Scientists have been trying to estimate these changes using different biological clocks. Epigenetic clocks, for instance, measure chemical changes to DNA such as methylation to predict chronological age, which is the time passed since birth.

Whereas, transcriptomic clocks look at gene expression patterns in biological samples like blood or tissues to estimate biological age, which reflects how old cells and tissues are. Then there are hazard or expected mortality clocks, which predict instantaneous mortality risk and molecular age, reflecting the accumulation of actual biological damage rather than chronological age.

However, a clock that can provide a unified, cross-species view of gene expression changes linked to aging and mortality has been lacking.

Gene-activity powered universal biological clock

In this study, the researchers collected a large amount of gene expression data from more than 11,000 samples across 25 different tissues, including liver, brain, and muscle. Their data wasn't limited to humans to ensure their findings were universal across mammals, so they chose three other animals.

They identified certain genes, such as GPNMB, CDKN1A, and LGALS3, as universal molecular hallmarks of aging and of increasing risk of death, and they changed in almost identical ways during aging across species.

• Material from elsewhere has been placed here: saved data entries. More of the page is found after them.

Lemma well_formed_ind :
  forall P : jsstring -> Prop,
    P [] ->
    (forall c s, isLeadSurrogate c = false -> isTrailSurrogate c = false ->
                 c < 65536 -> well_formed s = true -> P s -> P (c :: s)) ->
    (forall c d s, isLeadSurrogate c = true -> isTrailSurrogate d = true ->
                   well_formed s = true -> P s -> P (c :: d :: s)) ->
    forall s, well_formed s = true -> P s.
Proof.
  intros P H0 H1 H2. fix IH 1. intros [|c s]; [intros; exact H0|].
  cbn [well_formed]. destruct (isLeadSurrogate c) eqn:El.
  - destruct s as [|d s]; [discriminate|]. intros H.
    apply andb_true_iff in H as [Hd Hs]. apply H2; auto.
  - intros H. apply andb_true_iff in H as [H Hs].
    apply andb_true_iff in H as [Ht Hc].
    apply negb_true_iff in Ht. apply N.ltb_lt in Hc. apply H1; auto.
Qed.

Lemma hex2_hexUpper :
  forall b, b < 256 -> hex2 (hexUpper (b / 16)) (hexUpper (b mod 16)) = Some b.
Proof.
  intros b Hb. unfold hex2, hexUpper. dcases; unfold hexval; dcases;
    f_equal; ndiv.
Qed.

Lemma hex2_hexLower :
  forall b, b < 256 ->
            hex2 (hexLower (b / 16 mod 16)) (hexLower (b mod 16)) = Some b.
Proof.
  intros b Hb. unfold hex2, hexLower. dcases; unfold hexval; dcases;
    f_equal; ndiv.
Qed.

Lemma hexUpper_not_u : forall v, v < 16 -> N.eqb (hexUpper v) 117 = false.
Proof. intros v Hv. unfold hexUpper. dcases; reflexivity. Qed.

(** [unescape] reads back the octets [encodeURIComponent] escaped. *)
Lemma unescape_escape_octets :
  forall l rest,
    Forall (fun b => b < 256) l ->
    unescape (escape_octets l ++ rest) = l ++ unescape rest.
Proof.
  induction l as [|b l IH]; intros rest Hl; [reflexivity|].
  inversion Hl as [|? ? Hb Hl']; subst.
  cbn [escape_octets flat_map app unescape N.eqb Pos.eqb].
  rewrite hexUpper_not_u by ndiv. rewrite hex2_hexUpper by assumption.
  f_equal. now apply IH.
Qed.

Lemma utf8_octets : forall cp, cp < 1114112 -> Forall (fun b => b < 256) (utf8 cp).
Proof.
  intros cp Hcp. unfold utf8. dcases; repeat constructor; ndiv.
Qed.

Lemma uriUnescaped_ascii :
  forall c, uriUnescaped c = true -> c < 128 /\ c <> 37.
Proof.
  intros c. unfold uriUnescaped, isAlnum. cbn [existsb].
  dcases; intros; try discriminate; lia.
Qed.

Lemma pair_code_point :
  forall c d,
    isLeadSurrogate c = true -> isTrailSurrogate d = true ->
    let cp := (c - 55296) * 1024 + (d - 56320) + 65536 in
    65536 <= cp /\ cp < 1114112 /\ utf16 cp = [c; d].
Proof.
  intros c d Hc Hd cp. unfold isLeadSurrogate, isTrailSurrogate in *.
  apply andb_true_iff in Hc as [Hc1 Hc2]. apply andb_true_iff in Hd as [Hd1 Hd2].
  apply N.leb_le in Hc1, Hc2, Hd1, Hd2. subst cp.
  repeat split; try lia. unfold utf16. dcases. f_equal; [|f_equal]; ndiv.
Qed.

Lemma utf8_bytes_octets :
  forall s, well_formed s = true -> Forall (fun b => b < 256) (utf8_bytes s).
Proof.
  apply well_formed_ind;
    [| intros c s Hl Ht Hc Hs IH | intros c d s Hl Ht Hs IH]; cbn [utf8_bytes].
  - constructor.
  - rewrite Hl. apply Forall_app. split; [apply utf8_octets; lia | assumption].
  - rewrite Hl. apply Forall_app. split; [|assumption].
    apply utf8_octets. now apply pair_code_point.
Qed.

(** [unescape(encodeURIComponent(s))] is the UTF-8 encoding of [s]. *)
Lemma unescape_encodeURIComponent :
  forall s,
    well_formed s = true ->
    exists e, encodeURIComponent s = Some e /\ unescape e = utf8_bytes s.
Proof.
  apply well_formed_ind;
    [| intros c s Hl Ht Hc Hs [e [He Hu]] | intros c d s Hl Ht Hs [e [He Hu]]].
  - exists []. split; reflexivity.
  - cbn [encodeURIComponent utf8_bytes]. rewrite He, Hl, Ht.
    destruct (uriUnescaped c) eqn:Eu.
    + apply uriUnescaped_ascii in Eu as [Hlt Hne].
      exists (c :: e). split; [reflexivity|].
      cbn [unescape]. apply N.eqb_neq in Hne. rewrite Hne.
      unfold utf8. apply N.ltb_lt in Hlt. rewrite Hlt. cbn [app]. now rewrite Hu.
    + eexists. split; [reflexivity|].
      rewrite unescape_escape_octets by (apply utf8_octets; lia). now rewrite Hu.
  - cbn [encodeURIComponent utf8_bytes]. rewrite He, Hl, Ht.
    assert (Hu' : uriUnescaped c = false).
    { destruct (uriUnescaped c) eqn:Eu; [|reflexivity].
      apply uriUnescaped_ascii in Eu as [Hlt _].
      unfold isLeadSurrogate in Hl. apply andb_true_iff in Hl as [Hl _].
      apply N.leb_le in Hl. lia. }
    rewrite Hu'. eexists. split; [reflexivity|].
    rewrite unescape_escape_octets; [now rewrite Hu|].
    apply utf8_octets. now apply pair_code_point.
Qed.
(** * CloudFlareManager: DNS reconciliation, health aggregation and
      deployment readiness

    A shallow embedding of the reconciliation and health-assessment methods
    of [CloudFlareManager.ts]:

    - [validateAndFixDnsRecords]          (DNS reconciler)
    - [comprehensiveHealthCheck]          (component validator, simple aggregation)
    - [validateConnectreeInfrastructure]  (strict aggregation)
    - [prepareDeploymentEnvironment]      (environment preparation)
    - [generateDeploymentReport]          (readiness score)
    - [bulkCreateDnsRecords]              (sequential creation)

    The transport ([makeApiRequest]) is not embedded: every REST endpoint the
    methods use is an oracle of the [Remote] record, which answers with a
    value of the declared TypeScript type or with a thrown value, and may
    depend on the requests made so far ([dryRun], where every request is
    answered with an empty object, is outside the model).  Numbers are
    integers.  Asynchronous methods are
    computations in the monad [M], which threads the list of requests sent.
    Logger calls only print to the console and are left out. *)

From Stdlib Require Import String List ZArith Bool Lia Permutation.
From Stdlib Require Import QArith Qround DecimalString.
Import ListNotations.

Local Open Scope string_scope.
Local Open Scope list_scope.

(** ** JavaScript values and helpers *)

(** What a [throw] carries: an [Error] object with its message, or any other
    value ([error instanceof Error] is false for it). *)
Inductive Thrown : Type :=
| ErrorObj (message : string)
| NonError.

(** [error instanceof Error ? error.message : 'Unknown error'] *)
Definition errorMessage (e : Thrown) : string :=
  match e with
  | ErrorObj m => m
  | NonError => "Unknown error"
  end.

(** Truthiness of an optional string: [undefined] and [''] are falsy. *)
Definition truthy_string (s : option string) : bool :=
  match s with
  | Some s' => negb (s' =? "")
  | None => false
  end.

(** Truthiness of an optional boolean. *)
Definition truthy_bool (b : option bool) : bool :=
  match b with
  | Some b' => b'
  | None => false
  end.

(** Truthiness of an optional number (integers only: [0] and [undefined]
    are falsy). *)
Definition truthy_number (n : option Z) : bool :=
  match n with
  | Some z => negb (z =? 0)%Z
  | None => false
  end.

(** [a || b] on optional strings. *)
Definition or_string (a b : option string) : option string :=
  if truthy_string a then a else b.

(** [a ?? d] *)
Definition nullish {A : Type} (a : option A) (d : A) : A :=
  match a with
  | Some x => x
  | None => d
  end.

(** [Array.prototype.includes] on strings. *)
Definition includes (l : list string) (s : string) : bool :=
  existsb (String.eqb s) l.

(** [Array.prototype.join] *)
Definition join (sep : string) (l : list string) : string :=
  String.concat sep l.

(** [String(n)] for an array length. *)
Definition string_of_length (n : nat) : string :=
  NilEmpty.string_of_uint (Nat.to_uint n).

(** [Math.round] on an exact rational: the nearest integer, halves up. *)
Definition Math_round (q : Q) : Z :=
  Qfloor (q + (1 # 2))%Q.

(** ** Data model *)

Inductive Status : Type := healthy | degraded | unhealthy.

Definition Status_eqb (a b : Status) : bool :=
  match a, b with
  | healthy, healthy | degraded, degraded | unhealthy, unhealthy => true
  | _, _ => false
  end.

Inductive Environment : Type := staging | production.

(** The argument type of [validateAndFixDnsRecords]:
    [{name, type, content, proxied?, ttl?}]. *)
Record ExpectedRecord : Type := mkExpected {
  exp_name : string;
  exp_type : string;
  exp_content : string;
  exp_proxied : option bool;
  exp_ttl : option Z
}.

(** [interface DnsRecord], with the fields the methods read. *)
Record DnsRecord : Type := mkDnsRecord {
  rec_id : string;
  rec_name : string;
  rec_type : string;
  rec_content : string;
  rec_proxied : bool;
  rec_ttl : Z
}.

Record Worker : Type := mkWorker {
  worker_id : string;
  worker_name : string
}.

Record PagesProject : Type := mkPagesProject {
  project_id : string;
  project_name : string;
  project_domains : list string
}.
(** * KRL schedule analysis: a shallow embedding of [analyze.ts], [through.ts]
    and the [ThroughCommand] class of the command module.

    The development follows the TypeScript sources function by function.

    - A CSV row ([AnyCsv = Record<string, string>]) is a [gmap string string]:
      the map of the properties of its own.  A missing column is a failed
      lookup ([undefined] in the source) for the columns that the analysis
      reads by name, none of which an object inherits.  Where the code reads
      or writes a row under a name it is given (the headers of [readCsv] and
      of [toCSV]), the members inherited from [Object.prototype] are
      modelled as well.
    - A JavaScript [Map] that the code iterates is an association list kept in
      insertion order ([JsMap]); the train metadata map, which is only ever
      queried with [get], is a [gmap].
    - A JavaScript number is a [JsNum]: [NaN], the two infinities, or a finite
      value.  Finite values are exact rationals: rounding, overflow and the
      sign of zero of IEEE doubles are not modelled.  The arithmetic of the
      doubles is exact on whole numbers of moderate size and keeps the order
      of its results, so the properties that depend on a computed value are
      stated for whole minutes, or as an order or a closed bound that
      rounding keeps; no general property is stated that turns on the last
      digit of a quotient or of a square root.
    - The built-ins whose result is not determined by the source text
      ([Number] applied to a string, [String.prototype.toLowerCase],
      [String.prototype.localeCompare]) are the fields of the class
      [JsRuntime]; [ascii_runtime] is one concrete runtime, used to run the
      functions on examples.
    - [Array.prototype.sort] is a stable insertion sort driven by the sign of
      the comparator's result.  It agrees with every conforming engine when
      the comparator is a consistent ordering of the elements; otherwise the
      order of the real result is left to the engine, while its elements are
      the same.
    - An [async] function is the function from what it reads to what it
      settles to ([Outcome]); a file is the rows [readCsv] returns for it, or
      nothing when [fileExists] is false.

    The embedding also covers the code around these: the CSV reader and
    writer as functions on text, the services of [services.ts], the rows
    that the scraper of [app.ts] writes, the audit and the compare mode of
    [analyze.ts], [main] of [through.ts], and the container with the entry
    point ([di.ts], [container.ts], [main.ts], [index.ts]).

    The first part holds the definitions: the embedding of the sources, a
    concrete runtime, the notions the properties are stated with, and example
    data.  The second part holds the properties. *)

From Stdlib Require Import ZArith QArith Qround Qabs Qreals Reals Psatz Lia.
From Stdlib Require Import Ascii String Sorted.
From stdpp Require Import base option list gmap strings.
(** * Beyond the claims *)

(** ** What a 201 tells about the database before *)

Lemma book_seats_result_201 d show_id customer seats_req now resp d' :
  book_seats_result d show_id customer seats_req now resp d' →
  resp.2 = 201 →
  ∃ price,
    seats_req ≠ [] ∧ select_price show_id d = Some price ∧
    rejected (found_of (select_seats show_id seats_req d)) seats_req = None ∧
    resp = (JBooked (next_rowid d) show_id seats_req
              (price * Z.of_nat (length seats_req)), 201) ∧
    d' = (insert_booking show_id customer (String.concat "," seats_req)
            (price * Z.of_nat (length seats_req)) now
            (book_all show_id seats_req d)).2.
Proof.
  destruct 1 as [| |price resp ? ? Hrej| |price]; try done.
  - intros Hcode. by destruct (rejected_status _ _ _ Hrej) as [Hst|Hst];
      rewrite Hst in Hcode.
  - intros _. by exists price.
Qed.

(** X2. [book_seats] answers 201 only for a non-empty list, a show
    that is in [shows], and labels each of which some seat of the show
    carried with status available before the call, whatever the store
    does. *)
Theorem booked_only_what_was_available
    show_id customer seats_req now f d resp d' :
  run (book_seats show_id customer seats_req now) f d = (Ok resp, d') →
  resp.2 = 201 →
  seats_req ≠ [] ∧
  (∃ sh, sh ∈ shows d ∧ Shows.id sh = show_id) ∧
  (∀ s, s ∈ seats_req →
        ∃ r, r ∈ seats d ∧ Seats.show_id r = show_id ∧
             Seats.seat_label r = s ∧ Seats.status r = available).
Proof.
  intros Hrun Hcode.
  destruct (book_seats_run show_id customer seats_req now f d)
    as (resp0 & d0 & Hrun0 & Hres & _).
  rewrite Hrun in Hrun0. injection Hrun0 as <- <-.
  destruct (book_seats_result_201 _ _ _ _ _ _ _ Hres Hcode)
    as (price & Hne & Hprice & Hrej & _).
  split; [done|]. split.
  - apply select_price_Some in Hprice as [sh (? & ? & _)]. by exists sh.
  - intros s Hs.
    pose proof (rejected_None_inv _ _ s Hrej Hs) as Hfound.
    apply found_of_Some, elem_of_select_seats in Hfound
      as [r (? & ? & ? & ? & _)]. by exists r.
Qed.

Lemma booked_only_what_was_available_witness :
  ["A1"; "A2"] ≠ [] ∧
  (∃ sh, sh ∈ shows Demo.db ∧ Shows.id sh = 1) ∧
  (∀ s, s ∈ ["A1"; "A2"] →
        ∃ r, r ∈ seats Demo.db ∧ Seats.show_id r = 1 ∧
             Seats.seat_label r = s ∧ Seats.status r = available).
Proof.
  apply (booked_only_what_was_available 1 "Asha" ["A1"; "A2"]
           "2024-05-01T10:00:00" (Some (9%nat, "disk I/O error")) Demo.db
           (JBooked 1 1 ["A1"; "A2"] 300, 201)
           (run (book_seats 1 "Asha" ["A1"; "A2"] "2024-05-01T10:00:00")
              None Demo.db).2).
  - vm_compute. reflexivity.
  - reflexivity.
Defined.

(** ** Storage errors and the answer *)

Lemma book_seats_result_functional d show_id customer seats_req now
    resp1 d1 resp2 d2 :
  book_seats_result d show_id customer seats_req now resp1 d1 →
  book_seats_result d show_id customer seats_req now resp2 d2 →
  resp1.2 ≠ 500 → resp2.2 ≠ 500 →
  resp1 = resp2 ∧ d1 = d2.
Proof.
  destruct 1; destruct 1; try done; try congruence; intros _ _.
  - replace resp0 with resp by congruence. done.
  - replace price0 with price by congruence. done.
Qed.

(** X3. A storage error can only turn the answer into a 500: a call
    that answers anything else although the store had an error in stock
    gives the response and leaves the database of the call on a store
    without errors, and on a store without errors [book_seats] never
    answers 500. *)
Theorem storage_error_only_makes_500
    show_id customer seats_req now f d resp d' :
  run (book_seats show_id customer seats_req now) f d = (Ok resp, d') →
  (f = None → resp.2 ≠ 500) ∧
  (resp.2 ≠ 500 →
   run (book_seats show_id customer seats_req now) None d = (Ok resp, d')).
Proof.
  intros Hrun.
  destruct (book_seats_run show_id customer seats_req now f d)
    as (resp0 & d0 & Hrun0 & Hres & Hcode).
  rewrite Hrun in Hrun0. injection Hrun0 as <- <-.
  split; [done|]. intros H500.
  destruct (book_seats_run show_id customer seats_req now None d)
    as (resp1 & d1 & -> & Hres1 & Hcode1).
  by destruct (book_seats_result_functional _ _ _ _ _ _ _ _ _ Hres1 Hres
                 (Hcode1 eq_refl) H500) as [-> ->].
Qed.

(** The fault is set for the seventh statement; the call makes six. *)
Lemma storage_error_only_makes_500_witness :
  (Some (6%nat, "disk I/O error") = None →
   (JBooked 1 1 ["A1"] 150, 201).2 ≠ 500) ∧
  ((JBooked 1 1 ["A1"] 150, 201).2 ≠ 500 →
   run (book_seats 1 "Asha" ["A1"] "2024-05-01T10:00:00") None Demo.db
     = (Ok (JBooked 1 1 ["A1"] 150, 201),
        (run (book_seats 1 "Asha" ["A1"] "2024-05-01T10:00:00")
           (Some (6%nat, "disk I/O error")) Demo.db).2)).
Proof.
  apply (storage_error_only_makes_500 1 "Asha" ["A1"] "2024-05-01T10:00:00"
           (Some (6%nat, "disk I/O error")) Demo.db).
  vm_compute. reflexivity.
Defined.

(** ** The order of the labels in a request *)

Lemma select_seats_Permutation show_id l1 l2 d :
  l1 ≡ₚ l2 → select_seats show_id l1 d = select_seats show_id l2 d.
Proof.
  intros Hp. unfold select_seats. f_equal. apply list_filter_iff.
  intros r. by rewrite Hp.
Qed.

Lemma rejected_None_iff found seats_req :
  rejected found seats_req = None ↔
  ∀ s, s ∈ seats_req → found !! s = Some available.
Proof.
  split; [intros H s; by apply rejected_None_inv | apply rejected_None].
Qed.

Lemma booked_by_Permutation show_id l1 l2 r :
  l1 ≡ₚ l2 → booked_by show_id l1 r = booked_by show_id l2 r.
Proof.
  intros Hp. unfold booked_by.
  destruct (decide (_ ∧ _ ∈ l1)) as [[? H1]|H1];
    destruct (decide (_ ∧ _ ∈ l2)) as [[? H2]|H2]; try done.
  - destruct H2. split; [done|]. by rewrite <- Hp.
  - destruct H1. split; [done|]. by rewrite Hp.
Qed.

(** X4. On a store that raises no error, whether a request is booked,
    what it costs, and what the [seats] table holds afterwards do not
    depend on the order in which the request lists its labels. *)
Theorem label_order_is_immaterial
    show_id customer seats1 seats2 now d resp1 d1 resp2 d2 :
  seats1 ≡ₚ seats2 →
  run (book_seats show_id customer seats1 now) None d = (Ok resp1, d1) →
  run (book_seats show_id customer seats2 now) None d = (Ok resp2, d2) →
  (resp1.2 = 201 ↔ resp2.2 = 201) ∧
  seats d1 = seats d2 ∧
  (∀ id1 sid1 l1 total1 id2 sid2 l2 total2,
     resp1 = (JBooked id1 sid1 l1 total1, 201) →
     resp2 = (JBooked id2 sid2 l2 total2, 201) →
     id1 = id2 ∧ total1 = total2).
Proof.
  intros Hp Hrun1 Hrun2.
  destruct (book_seats_run show_id customer seats1 now None d)
    as (r1 & d1' & Hrun1' & Hres1 & Hok1).
  rewrite Hrun1 in Hrun1'. injection Hrun1' as <- <-.
  destruct (book_seats_run show_id customer seats2 now None d)
    as (r2 & d2' & Hrun2' & Hres2 & Hok2).
  rewrite Hrun2 in Hrun2'. injection Hrun2' as <- <-.
  specialize (Hok1 eq_refl). specialize (Hok2 eq_refl).
  assert (∀ ra da rb db la lb,
            la ≡ₚ lb →
            book_seats_result d show_id customer la now ra da →
            book_seats_result d show_id customer lb now rb db →
            rb.2 ≠ 500 →
            ra.2 = 201 → rb.2 = 201 ∧ seats da = seats db ∧
            ∀ id1 sid1 l1 total1 id2 sid2 l2 total2,
              ra = (JBooked id1 sid1 l1 total1, 201) →
              rb = (JBooked id2 sid2 l2 total2, 201) →
              id1 = id2 ∧ total1 = total2) as Hone.
  { intros ra da rb db la lb Hperm Ha Hb Hok Hcode.
    destruct (book_seats_result_201 _ _ _ _ _ _ _ Ha Hcode)
      as (price & Hne & Hprice & Hrej & -> & ->).
    assert (rejected (found_of (select_seats show_id lb d)) lb = None)
      as Hrejb.
    { apply rejected_None_iff. intros s Hs.
      rewrite <- (select_seats_Permutation show_id la lb d Hperm).
      apply (rejected_None_inv _ la); [done | by rewrite Hperm]. }
    destruct Hb as [->| |? ? ? ? Hrej'| |price' ? Hprice' _].
    - by apply Permutation_nil_r in Hperm.
    - congruence.
    - congruence.
    - done.
    - replace price' with price by congruence.
      split; [done|]. split.
      + simpl. rewrite !seats_book_all. apply list_fmap_ext.
        intros i r _. by apply booked_by_Permutation.
      + intros ? ? ? ? ? ? ? ? [= <- _ _ <-] [= <- _ _ <-].
        by rewrite (Permutation_length Hperm). }
  destruct (decide (resp1.2 = 201)) as [H1|H1].
  - destruct (Hone _ _ _ _ _ _ Hp Hres1 Hres2 Hok2 H1) as (H2 & Hs & Ht).
    split; [by split|]. by split.
  - assert (resp2.2 ≠ 201) as H2.
    { intros H2. symmetry in Hp.
      by destruct (Hone _ _ _ _ _ _ Hp Hres2 Hres1 Hok1 H2) as (? & _). }
    split; [by split|]. split.
    + destruct (book_seats_result_code _ _ _ _ _ _ _ Hres1) as [?| ->];
        [done|].
      by destruct (book_seats_result_code _ _ _ _ _ _ _ Hres2) as [?| ->].
    + intros ? ? ? ? ? ? ? ? ->. by destruct H1.
Qed.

Using this data, the researchers built clocks that could measure three things: how long a mammal had been alive, its current risk of death based on the amount of biological damage accumulated, and its age, expressed as a percentage of its total expected lifespan.

The study found that aging isn't just one single process. It is organized into different modules, which are groups of genes that handle specific tasks, such as inflammation, energy production, or DNA repair.

By building separate clocks for each cellular module, they discovered that different conditions age different parts of the cell in distinct ways. Chronic diseases, for example, mainly accelerated inflammation-related aging, while caloric restriction primarily affected modules tied to energy use and metabolism.

Based on the insights obtained, the team also created a web application called TACO (Transcriptomic Age Calculator Online), which will allow researchers to calculate the biological age of their own samples.

This study reveals the shared signatures and an organized system that controls how mortality develops. Understanding these patterns could help scientists detect and monitor diseases that speed up aging and develop new strategies that enable us to live longer, healthier lives.